## BRIEF
Across the entries below, count the lines in which the word "Import" occurs. Reply with the count alone.
#### PROVIDED DATA
(** * Text normalisation and fuzzy matching: a shallow embedding

    The development follows the Python sources [ulits.py], [logic.py],
    [row_backend.py] and [backend.py].  Python [str] values that have passed
    the normaliser are modelled as lists of 7-bit characters ([pystr]); raw
    text entering [clean_text] is a list of Unicode code points ([ustr]).
    Dictionaries are association lists where the insertion order is
    observable and [gmap]s otherwise, Python sets are [gset]s, and the
    libraries the sources call ([unicodedata], [datetime], [fuzzywuzzy]) are
    interfaces ([Class]es) whose laws are stated where a theorem needs
    them.

    Part I holds the model, Part II the lemmas and the theorems on the
    normaliser, the matchers and the reprocessor, Part III those on the
    further functions of the sources. *)

From Stdlib Require Import ZArith NArith Ascii String List Permutation Lia.
From stdpp Require Import base decidable option list gmap strings pretty sorting.

Local Open Scope Z_scope.

(** * Part I: the model *)

(** ** Python strings *)

Abbreviation pystr := (list ascii).
Abbreviation ustr := (list N).

(** Literal strings of the sources. *)
Definition py (s : string) : pystr := list_ascii_of_string s.

Definition ustr_of (s : pystr) : ustr := N_of_ascii <$> s.

Module Char.

Definition code (c : ascii) : N := N_of_ascii c.

Definition in_range (lo hi : N) (c : ascii) : bool :=
  ((lo <=? code c) && (code c <=? hi))%N.

(** [str.isspace] and the regex class [\s] on the ASCII range: TAB, LF, VT,
    FF, CR, the separators FS, GS, RS, US, and the blank. *)
Definition is_space (c : ascii) : bool :=
  in_range 9 13 c || in_range 28 32 c.

Definition is_upper (c : ascii) : bool := in_range 65 90 c.

(** The regex class [\w] on the ASCII range: letters, digits, underscore. *)
Definition is_word (c : ascii) : bool :=
  in_range 48 57 c || in_range 65 90 c || in_range 97 122 c
  || (code c =? 95)%N.

Definition lower (c : ascii) : ascii :=
  if is_upper c then ascii_of_N (code c + 32) else c.

Definition space : ascii := " "%char.


End Char.

(** ** String primitives of Python used by the sources *)

(** [s.lower()] *)
Definition str_lower (s : pystr) : pystr := Char.lower <$> s.

(** [s.lstrip(chars)], [s.rstrip(chars)] and [s.strip(chars)]; [drop] tells
    which characters go. *)
Fixpoint lstrip_of (drop : ascii → bool) (s : pystr) : pystr :=
  match s with
  | [] => []
  | c :: r => if drop c then lstrip_of drop r else s
  end.

Fixpoint rstrip_of (drop : ascii → bool) (s : pystr) : pystr :=
  match s with
  | [] => []
  | c :: r =>
      match rstrip_of drop r with
      | [] => if drop c then [] else [c]
      | r' => c :: r'
      end
  end.

Definition strip_of (drop : ascii → bool) (s : pystr) : pystr :=
  rstrip_of drop (lstrip_of drop s).

(** [s.strip()] without arguments drops blanks. *)
Definition strip (s : pystr) : pystr := strip_of Char.is_space s.

(** [not s]: the string is empty. *)
Definition is_empty (s : pystr) : bool :=
  match s with [] => true | _ => false end.

(** [s.split()] without arguments: the maximal runs of non-blank
    characters.  [cur] holds the run being read, reversed. *)
Fixpoint split_go (cur : pystr) (s : pystr) : list pystr :=
  match s with
  | [] => match cur with [] => [] | _ => [rev cur] end
  | c :: r =>
      if Char.is_space c
      then match cur with [] => split_go [] r | _ => rev cur :: split_go [] r end
      else split_go (c :: cur) r
  end.

Definition split (s : pystr) : list pystr := split_go [] s.

(** [sep.join(parts)] *)
Fixpoint join (sep : pystr) (parts : list pystr) : pystr :=
  match parts with
  | [] => []
  | [p] => p
  | p :: rest => p ++ sep ++ join sep rest
  end.

(** The text is empty or holds blanks only. *)
Definition is_blank (s : pystr) : bool := forallb Char.is_space s.

(** [sorted(xs, key=...)] is stable; [leb a b] says that [a] may stay in
    front of [b].  An element moves left only past elements that must come
    after it. *)
Fixpoint sorted_insert {A} (leb : A → A → bool) (x : A) (l : list A) : list A :=
  match l with
  | [] => [x]
  | y :: l' => if leb x y then x :: l else y :: sorted_insert leb x l'
  end.

Definition sorted_by {A} (leb : A → A → bool) (l : list A) : list A :=
  foldr (sorted_insert leb) [] l.

(** The order of [str] values: lexicographic on code points. *)
Fixpoint str_leb (a b : pystr) : bool :=
  match a, b with
  | [], _ => true
  | _ :: _, [] => false
  | x :: a', y :: b' =>
      if (Char.code x <? Char.code y)%N then true
      else if (Char.code y <? Char.code x)%N then false
      else str_leb a' b'
  end.

(** ** [ulits.clean_text] *)

(** [re.sub(r"[^\w\s]", " ", text)] *)
Definition sub_non_word (s : pystr) : pystr :=
  (λ c, if Char.is_word c || Char.is_space c then c else Char.space) <$> s.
########
## TASK OUTPUT
2